------ Data provided

Lemma Logger_run_sublist id (ticks : list (signal * env)) st w R :
  buffer_ok st →
  written w ++ lines_of (held st) `sublist_of` R →
  match Logger_run id ticks st w with
  | (Running st', w') =>
      written w' ++ lines_of (held st')
      `sublist_of` R ++ lines_of (received ticks)
  | (Returned, w') => written w' `sublist_of` R ++ lines_of (received ticks)
  | (Panicked, _) => False
  end.
Proof.
  revert st w R. induction ticks as [|[s e] ticks IH]; intros st w R Hok Hsub.
  - cbn [Logger_run received]. rewrite lines_of_nil, app_nil_r. exact Hsub.
  - pose proof Hok as [Hlen Hi]. cbn [Logger_run received].
    destruct s as [raw| |].
    + rewrite Logger_step_Raw by assumption. cbv zeta.
      change (NewLogRecord (now e) raw :: received ticks)
        with ([NewLogRecord (now e) raw] ++ received ticks).
      rewrite lines_of_app, app_assoc.
      assert (written w ++ lines_of (held st ++ [NewLogRecord (now e) raw])
              `sublist_of` R ++ lines_of [NewLogRecord (now e) raw]) as Hsub1.
      { rewrite lines_of_app, app_assoc. apply sublist_app; [exact Hsub|].
        reflexivity. }
      case_bool_decide as Hlt.
      * apply IH.
        -- split; cbn; [rewrite length_insert|]; lia.
        -- rewrite held_stored by lia. exact Hsub1.
      * apply IH.
        -- split; cbn; [rewrite length_insert|]; lia.
        -- rewrite held_reset, lines_of_nil, app_nil_r.
           etransitivity; [apply written_after_flush_sub | exact Hsub1].
    + rewrite Logger_step_Flusher by assumption. case_bool_decide as Hpos.
      * apply IH; [split; cbn; lia|].
        rewrite held_reset, lines_of_nil, app_nil_r.
        etransitivity; [apply written_after_flush_sub | exact Hsub].
      * apply IH; assumption.
    + rewrite Logger_step_End by assumption.
      rewrite written_Println, lines_of_nil, app_nil_r.
      etransitivity; [apply written_after_flush_sub | exact Hsub].
Qed.

(** X3: Whatever fails, the worker never writes a record twice and never
    out of order: the chunks written, file after file, followed by the
    chunks of the records still held, are at any moment a subsequence of
    the chunks of the records received. *)
Theorem Logger_never_repeats_or_reorders id (ticks : list (signal * env)) :
  match Logger id ticks with
  | (Running st, w) =>
      written w ++ lines_of (held st) `sublist_of` lines_of (received ticks)
  | (Returned, w) => written w `sublist_of` lines_of (received ticks)
  | (Panicked, _) => False
  end.
Proof.
  apply (Logger_run_sublist id ticks Logger_init
           {| files := []; logs := [] |} [] Logger_init_ok).
  rewrite held_init. reflexivity.
Qed.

------------

Where the string "Returned" occurs in a line of the listing, copy the line.

  | (Returned, w') => written w' `sublist_of` R ++ lines_of (received ticks)
  | (Returned, w) => written w `sublist_of` lines_of (received ticks)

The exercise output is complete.